Lucky we are to have Powell’s a short walk down Hawthorne. Sometimes you go with something in mind and sometimes to just wander and be grabbed. New Poets of Native Nations, edited by Heid E. Erdrich was featured in the poetry section on one such visit and it came home with me. I’m still making my way through the poets, their voice and subject, it is rich and warrants slow going, so as to be absorbed by the words. 

 

One poet touched me in a particular way, possibly because she writes in the Indigenous language of the great lakes region where I was born and was the first landscape I knew deeply, a place where my own imagination took formless form. Margaret Noodin’s collection Wenwei, poems in Anishinaabemowin and English. She works first in Anishinaabemowinand then translates the poems into English, on the page the reader see the original Anishinaabemowinpoem first and the English translation second.

 

One spring Saturday morning I sat reading her poems and did what we do these days and looked her up on my phone. I saw a TedX talk on the google scroll and watched. I strongly encourage you to watch it here.

 

Her first words are to imagine a fire onto the stage and then she shows a satellite image of the great lakes and names them as a totality in Anishinaabemowin. I spent innumerable hours sitting on the rocks at the shore of Lake Michigan throughout childhood and into adulthood. I brought my troubles there and my yearnings. I went in the winter when ice buckled the shore, the winter visits were always my favorite. The ice would groan and crack. I knew the lake to be alive but never really had any language or concept for that feeling.

 

Her weaving of Anishinaabemowin wisdom and cosmology by focusing on the words and the language first and then offering a translation I found instructive and illuminating. Her talk taught me more about where I grew up than any of the required history that I was forced to learn growing up in Illinois.

 

I am still working my way through Noodin’s Bawaajimo; A Dialect of Dreams in Anishinaabe Language and Literature. It’s currently on the stack of books coming on my winter sojourn. 

 

I have been touched in profound ways that are difficult to put in words by spending much time with these voices over the year. But I can say my view of myself in relationship to the land and the concepts of nation and race are changing in ways that feel important and I recognize how important an ongoing commitment to this type of change is for me. My endeavors into this work are certainly not ending with the turn of the calendar. Rather, my challenge is to learn how to embody and act from increasing awareness. This is the ongoing unfolding of the life.

 

Other books have found a place on the desk at the top of the stairs but I feel that giving them more discursive space here might dilute the impact that the above works have had on me.

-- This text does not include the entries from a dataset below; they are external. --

(** The second PHY is set up where the first one is: the first one keeps its
    pull-up and clock. *)
Lemma usbphy_setup_own_field_witness :
  exists w', usbphy_setup (Z.to_nat 24001) 0x1000 0x4000 1 0x123 0x456 (fun _ => 6, 7%N) = Done (tt, w') /\
    (forall k, 0 <= k < 9 -> Z.testbit (phy_reg w' USBPHY_PULCON) k = Z.testbit 6 k) /\
    Z.testbit (phy_reg w' USBPHY_PULCON) 10 = true /\ Z.testbit (phy_reg w' USBPHY_CLKCON) 5 = true.
Proof.
  destruct (usbphy_setup_own_field sim_phy (Z.to_nat 24001) 0x1000 0x4000 65536 1 0x123 0x456 (fun _ => 6, 7%N)) as (w' & E & H & _);
    [lia|reflexivity|lia|reflexivity|by right|lia|lia|reflexivity|lia|].
  exists w'. split; [exact E|]. split; [|split].
  - intros k Hk. rewrite H by lia. cbn [phy_bit]. change (phy_field 1 0x123 0x456 USBPHY_PULCON) with (Some (9, 9, Z.ones 9, 6)).
    cbn [phy_bit]. replace (9 <=? k) with false by lia. done.
  - rewrite H by lia. reflexivity.
  - rewrite H by lia. reflexivity.
Defined.

(** A tuning value that is wider than its field reaches the field of the other
    PHY. *)
Example wide_tuning_reaches_other_phy :
  match usbphy_setup 9 0x1000 0x4000 0 (2 ^ 11) 0 (fun _ => 0, 0%N) with Done (_, w) => phy_reg w USBPHY_CFG0 | _ => 0 end = 2 ^ 11.
Proof. vm_compute. reflexivity. Qed.

(** ** The life of the devices *)

Section life.
Context {W : Type} `{!Mmio W, !Dwc2Hw W}.
#[local] Abbreviation US := (usb_state W).
#[local] Abbreviation ios := (iodev_state US).
Implicit Types (t : ios) (s : US) (i j : Z).

(** Slot [i] of the eight. *)
Definition usb_slot t i : option (option (iodev US)) := iodevs t !! Z.to_nat (IODEV_USB0 + i).
Definition holds_dev t i (p : Z) : Prop := exists d, usb_slot t i = Some (Some d) /\ dev_opaque d = p.

(** Every device that is registered belongs to a controller of its own. *)
Record slots_ok t : Prop := {
  so_len : zlen (iodevs t) = IODEV_NUM;
  so_live i p : 0 <= i < USB_IODEV_COUNT -> holds_dev t i p -> p <> 0 /\ is_Some (us_devs (world t) !! p);
  so_own i j p : 0 <= i < USB_IODEV_COUNT -> 0 <= j < USB_IODEV_COUNT -> holds_dev t i p -> holds_dev t j p -> i = j;
}.

Lemma usb_slot_lookup t i : zlen (iodevs t) = IODEV_NUM -> 0 <= i < USB_IODEV_COUNT -> exists d, usb_slot t i = Some d.
Proof.
  intros Hl Hi. unfold usb_slot. apply lookup_lt_is_Some. unfold zlen, IODEV_NUM, USB_IODEV_COUNT, IODEV_USB0 in *. lia.
Qed.

Lemma run_unregister t i d : zlen (iodevs t) = IODEV_NUM -> 0 <= i < USB_IODEV_COUNT -> usb_slot t i = Some d ->
  iodev_unregister_device (IODEV_USB0 + i) t = Done (d, set_iodevs t (<[Z.to_nat (IODEV_USB0 + i) := None]> (iodevs t))).
Proof.
  intros Hl Hi Hd. unfold iodev_unregister_device, IODEV_MAX, IODEV_NUM, USB_IODEV_COUNT, IODEV_USB0 in *. bdec. cbn [orb].
  assert (znth (iodevs t) (2 + i) = Done d) as -> by (apply znth_Done; split; [lia|exact Hd]).
  rewrite bind_Done, zset_Done by lia. done.
Qed.

Lemma run_dwc2_shutdown p s d : p <> 0 -> us_devs s !! p = Some d ->
  exists s', dwc2_shutdown p s = Done (tt, s') /\ us_devs s' = delete p (us_devs s).
Proof.
  intros Hp Hd. unfold dwc2_shutdown, on_dev. eexists. split.
  - erewrite run_bind; [unfold modify; reflexivity|]. rewrite (proj2 (Z.eqb_neq _ _) Hp), Hd. reflexivity.
  - cbn. apply delete_insert_eq.
Qed.

(** What the loop of usb_iodev_shutdown makes of the table and the controllers,
    from slot [i] on. *)
Definition shut_from i t t' : Prop :=
  (forall m, iodevs t' !! m = if decide (Z.to_nat (IODEV_USB0 + i) <= m < Z.to_nat IODEV_MAX)%nat then Some None else iodevs t !! m) /\
  (forall p, is_Some (us_devs (world t') !! p) <->
     is_Some (us_devs (world t) !! p) /\ ~ exists j, i <= j < USB_IODEV_COUNT /\ holds_dev t j p).

Lemma slots_ok_unregister t i d s' : slots_ok t -> 0 <= i < USB_IODEV_COUNT -> usb_slot t i = Some d ->
  us_devs s' = match d with Some d => delete (dev_opaque d) (us_devs (world t)) | None => us_devs (world t) end ->
  let t' := set_world (set_iodevs t (<[Z.to_nat (IODEV_USB0 + i) := None]> (iodevs t))) s' in
  slots_ok t' /\ (forall j p, 0 <= j < USB_IODEV_COUNT -> holds_dev t' j p <-> j <> i /\ holds_dev t j p).
Proof.
  intros [Hlen Hlive Hown] Hi Hd Hs t'.
  assert (forall j p, 0 <= j < USB_IODEV_COUNT -> holds_dev t' j p <-> j <> i /\ holds_dev t j p) as Hh.
  { intros j p Hj. unfold holds_dev, usb_slot, t'. cbn [iodevs set_world set_iodevs].
    destruct (decide (j = i)) as [->|Hn].
    - split; [|tauto]. intros (e & He & _). rewrite list_lookup_insert_eq in He; [done|].
      unfold zlen, IODEV_NUM, USB_IODEV_COUNT, IODEV_USB0 in *. lia.
    - rewrite list_lookup_insert_ne by (unfold USB_IODEV_COUNT, IODEV_USB0 in *; lia). tauto. }
  split; [|exact Hh]. split.
  - unfold t'. cbn [iodevs set_world set_iodevs]. unfold zlen in *. by rewrite length_insert.
  - intros j p Hj Hp. apply Hh in Hp as [Hn Hp]; [|done]. destruct (Hlive j p Hj Hp) as [H0 Hin]. split; [done|].
    unfold t'. cbn [world set_world]. rewrite Hs. destruct d as [d|]; [|done]. rewrite lookup_delete_ne; [done|].
    intros <-. apply Hn. apply (Hown j i (dev_opaque d)); [done|done|exact Hp|by exists d].
  - intros j k p Hj Hk [_ H1]%Hh [_ H2]%Hh; [|done|done]. by apply (Hown j k p).
Qed.

Lemma run_shutdown_loop (k : nat) i t : slots_ok t -> 0 <= i -> i + Z.of_nat k = USB_IODEV_COUNT ->
  exists t', usb_iodev_shutdown_loop k i t = Done (tt, t') /\ shut_from i t t'.
Proof.
  revert i t. induction k as [|k IH]; intros i t Hok Hi Hk; cbn [usb_iodev_shutdown_loop].
  - exists t. split; [done|]. split.
    + intros m. rewrite decide_False; [done|]. unfold IODEV_MAX, IODEV_USB0, USB_IODEV_COUNT in *. lia.
    + intros p. split; [|tauto]. intros H. split; [done|]. intros (j & Hj & _). lia.
  - assert (0 <= i < USB_IODEV_COUNT) as Hic by lia. destruct (usb_slot_lookup t i (so_len _ Hok) Hic) as [d Hd].
    rewrite (run_bind _ _ _ _ _ (run_unregister t i d (so_len _ Hok) Hic Hd)).
    set (t1 := set_iodevs t _).
    assert (exists s', (match d with None => mret tt | Some d => in_world (dwc2_shutdown (dev_opaque d)) end) t1 = Done (tt, set_world t1 s') /\
      us_devs s' = match d with Some d => delete (dev_opaque d) (us_devs (world t)) | None => us_devs (world t) end) as (s' & E & Hs).
    { destruct d as [d|]; [|exists (world t); split; [by destruct t|done]].
      destruct (so_live _ Hok i (dev_opaque d) Hic) as [H0 [v Hv]]; [by exists d|].
      destruct (run_dwc2_shutdown (dev_opaque d) (world t) v H0 Hv) as (s' & E & Hs). exists s'. split; [|exact Hs].
      unfold in_world. change (world t1) with (world t). by rewrite E. }
    rewrite (run_bind _ _ _ _ _ E). destruct (slots_ok_unregister t i d s' Hok Hic Hd Hs) as [Hok' Hh].
    fold t1 in Hok', Hh. destruct (IH (i + 1) _ Hok') as (t' & R & Htab & Hdev); [lia|lia|]. exists t'. split; [exact R|]. split.
    + intros m. rewrite Htab. unfold t1. cbn [iodevs set_world set_iodevs]. unfold IODEV_MAX, IODEV_USB0, USB_IODEV_COUNT in *.
      destruct (decide (m = Z.to_nat (2 + i))) as [->|Hm].
      * rewrite decide_False, decide_True by lia. apply list_lookup_insert_eq. pose proof (so_len _ Hok) as Hl. unfold zlen, IODEV_NUM in Hl. lia.
      * rewrite list_lookup_insert_ne by lia. destruct (decide (Z.to_nat (2 + i) <= m < Z.to_nat (2 + 8))%nat).
        { by rewrite decide_True by lia. } by rewrite decide_False by lia.
    + intros p. rewrite Hdev. cbn [world set_world]. rewrite Hs. split.
      * intros [Hp Hno]. assert (is_Some (us_devs (world t) !! p)) as Hp'.
        { destruct d as [d|]; [|done]. destruct Hp as [v [_ Hv]%lookup_delete_Some]. by exists v. }
        split; [done|]. intros (j & Hj & Hjp). destruct (decide (j = i)) as [->|Hn].
        { destruct Hjp as (e & He & <-). rewrite Hd in He. injection He as ->. rewrite lookup_delete_eq in Hp. by apply is_Some_None in Hp. }
        apply Hno. exists j. split; [lia|]. apply Hh; [lia|done].
      * intros [Hp Hno]. split.
        { destruct d as [d|]; [|done]. rewrite lookup_delete_ne; [done|]. intros <-. apply Hno. exists i. split; [lia|]. by exists d. }
        intros (j & Hj & [_ Hjp]%Hh); [|lia]. apply Hno. exists j. split; [lia|done].
Qed.

End life.

Section start.
Context {W : Type} `{!Mmio W, !Dwc2Hw W}.
Context (r : adt_rodata) (l : usb_rodata) (adt : Z) (fuel : nat) (env : usb_env) (answers : Z -> usb_answers).
#[local] Abbreviation US := (usb_state W).
#[local] Abbreviation ios := (iodev_state US).
Implicit Types (t : ios) (s : US) (i j : Z).

(** The outcome of a bring-up: no controller, or one of its own. *)
Lemma dwc2_bringup_Done a regs0 s p s' : dwc2_bringup a regs0 s = Done (p, s') ->
  (p = 0 /\ us_devs s' = us_devs s) \/ (p = ua_dev a /\ p <> 0 /\ exists d, us_devs s' = <[p := d]> (us_devs s)).
Proof using All.
  unfold dwc2_bringup. intros ([ok u] & E & H)%bind_Done_inv. destruct ok.
  - injection H as <- <-. right. split; [done|]. split; [|by exists (dev u)]. intros H0. revert E. rewrite H0. cbn [Z.eqb negb]. unfold usb_dwc2_init.
    cbn [al_dev]. destruct (Dwc2.reg_read _ _) as [v s1]. cbn [negb]. by destruct (negb (Z.land v DWC2_GSNPSID_MASK =? 0x4f540000)).
  - injection H as <- <-. left. done.
Qed.

Lemma bringup_Done i s p s' : usb_iodev_bringup r l adt answers i s = Done (p, s') ->
  (p = 0 /\ us_devs s' = us_devs s) \/ (p = ua_dev (answers i) /\ p <> 0 /\ exists d, us_devs s' = <[p := d]> (us_devs s)).
Proof using All.
  unfold usb_iodev_bringup. intros (v & s1 & E1 & H)%ST_bind_Done.
  assert (us_devs s1 = us_devs s) as D1 by (unfold us_writes in E1; apply bind_Done_inv in E1 as ([? ?] & _ & E1); by injection E1 as _ <-).
  apply ST_bind_Done in H as ([off path] & s2 & E2 & H).
  assert (s2 = s1) as -> by (unfold us_reads in E2; apply bind_Done_inv in E2 as (? & _ & E2); by injection E2 as _ ->).
  destruct (off <? 0); [injection H as <- <-; left; done|].
  apply ST_bind_Done in H as ([err base] & s3 & E3 & H).
  assert (s3 = s1) as -> by (unfold us_reads in E3; apply bind_Done_inv in E3 as (? & _ & E3); by injection E3 as _ ->).
  destruct (err <? 0); [injection H as <- <-; left; done|]. apply dwc2_bringup_Done in H. by rewrite D1 in H.
Qed.

(** What the loop of usb_iodev_init has done when it stands at controller [i]. *)
Definition console_device (p : Z) : iodev US :=
  Iodev.Dev (Some (iodev_usb_dwc2_ops fuel env)) SPINLOCK_INIT (Z.lor USAGE_CONSOLE USAGE_UARTPROXY) p.
Record brought i t0 t : Prop := {
  br_table m : ~ (Z.to_nat IODEV_USB0 <= m < Z.to_nat (IODEV_USB0 + i))%nat -> iodevs t !! m = iodevs t0 !! m;
  br_slot j : 0 <= j < i -> usb_slot t j = Some None \/
    ua_dev (answers j) <> 0 /\ usb_slot t j = Some (Some (console_device (ua_dev (answers j))));
  br_devs p : is_Some (us_devs (world t) !! p) <-> is_Some (us_devs (world t0) !! p) \/ exists j, 0 <= j < i /\ holds_dev t j p;
}.

Lemma brought_none i t0 t s' : brought i t0 t -> 0 <= i < USB_IODEV_COUNT -> usb_slot t0 i = Some None ->
  us_devs s' = us_devs (world t) -> brought (i + 1) t0 (set_world t s').
Proof using All.
  intros [Ht Hsl Hd] Hi H0 Hs.
  assert (usb_slot t i = Some None) as Hi0.
  { rewrite <- H0. apply Ht. unfold IODEV_USB0, USB_IODEV_COUNT in *. lia. }
  split.
  - intros m Hm. apply Ht. unfold IODEV_USB0 in *. lia.
  - intros j Hj. destruct (decide (j = i)) as [->|]; [by left|]. apply (Hsl j). lia.
  - intros p. cbn [world set_world]. rewrite Hs, Hd. split; (intros [H|(j & Hj & Hp)]; [by left|right; exists j]).
    + split; [lia|exact Hp].
    + split; [|exact Hp]. destruct (decide (j = i)) as [->|]; [|lia]. exfalso. destruct Hp as (d & Hp & _).
      change (usb_slot t i = Some (Some d)) in Hp. by rewrite Hi0 in Hp.
Qed.

Lemma brought_one i t0 t s' d : brought i t0 t -> 0 <= i < USB_IODEV_COUNT -> zlen (iodevs t0) = IODEV_NUM -> zlen (iodevs t) = IODEV_NUM ->
  ua_dev (answers i) <> 0 -> us_devs s' = <[ua_dev (answers i) := d]> (us_devs (world t)) ->
  brought (i + 1) t0
    (set_iodevs (set_world t s') (<[Z.to_nat (IODEV_USB0 + i) := Some (console_device (ua_dev (answers i)))]> (iodevs t))).
Proof using All.
  intros [Ht Hsl Hd] Hi Hlen0 Hlen H0 Hs. unfold zlen, IODEV_NUM, USB_IODEV_COUNT in *.
  set (t' := set_iodevs _ _).
  assert (usb_slot t' i = Some (Some (console_device (ua_dev (answers i))))) as Hnew.
  { unfold usb_slot, t'. cbn [iodevs set_iodevs]. apply list_lookup_insert_eq. unfold IODEV_USB0. lia. }
  assert (forall j, 0 <= j < i -> usb_slot t' j = usb_slot t j) as Hold.
  { intros j Hj. unfold usb_slot, t'. cbn [iodevs set_iodevs]. apply list_lookup_insert_ne. unfold IODEV_USB0. lia. }
  split.
  - intros m Hm. unfold t'. cbn [iodevs set_iodevs]. rewrite list_lookup_insert_ne by (unfold IODEV_USB0 in *; lia). apply Ht. unfold IODEV_USB0 in *. lia.
  - intros j Hj. destruct (decide (j = i)) as [->|]; [by right|]. rewrite Hold by lia. apply Hsl. lia.
  - intros p. unfold t' at 1. cbn [world set_world set_iodevs]. rewrite Hs. split.
    + destruct (decide (p = ua_dev (answers i))) as [->|Hp].
      * intros _. right. exists i. split; [lia|]. by eexists.
      * rewrite lookup_insert_ne by done. intros [H|(j & Hj & Hjp)]%Hd; [by left|]. right. exists j. split; [lia|].
        destruct Hjp as (e & He & Hep). exists e. by rewrite Hold.
    + destruct (decide (p = ua_dev (answers i))) as [->|Hp]; [intros _; rewrite lookup_insert_eq; by eexists|].
      rewrite lookup_insert_ne by done. intros H. apply Hd. destruct H as [H|(j & Hj & e & He & Hep)]; [by left|]. right.
      destruct (decide (j = i)) as [->|]; [rewrite Hnew in He; injection He as <-; by destruct Hp|].
      exists j. split; [lia|]. exists e. by rewrite Hold in He by lia.
Qed.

I would like to list them though as they have also been important companions on the journey through the year.

 

·     Creative Confidence: Unleashing the Creative Potential Within Us All. Tom Kelly and David Kelly

·     Being a Brain-Wise Therapist; A Practical Guide to Interpersonal Neurobiology. Bonnie Badenoch

·     No-Gate Gateway.David Hinton

·     Desert:Poems. David Hinton

·     Lu Chi’s Wen Fu, The Art of Writing.Translated by Sam Hamill

·     Beauty.John O’Donohue

 

Then there is the ever growing taller stack of books to be read… these ones are here patiently waiting for their turn on the little desk at the top of the stairs…

 

·     Little Man, Little man. James Baldwin, illustrated by Yoran Cazac. 

·     Heart Berries:A Memoir. Terese Marie Mailhot

·     The Mountains and Waters Sutra.Shohaku Okumura

·     The Pocket Guide to the Polyvagal Theory;the transformative power of feeling safe. Stephen Porges.

·     When My Brother was an Aztec, Natalie Diaz. 

·     Classical Chinese Poetry: An Anthology. Translated and Edited by David Hinton.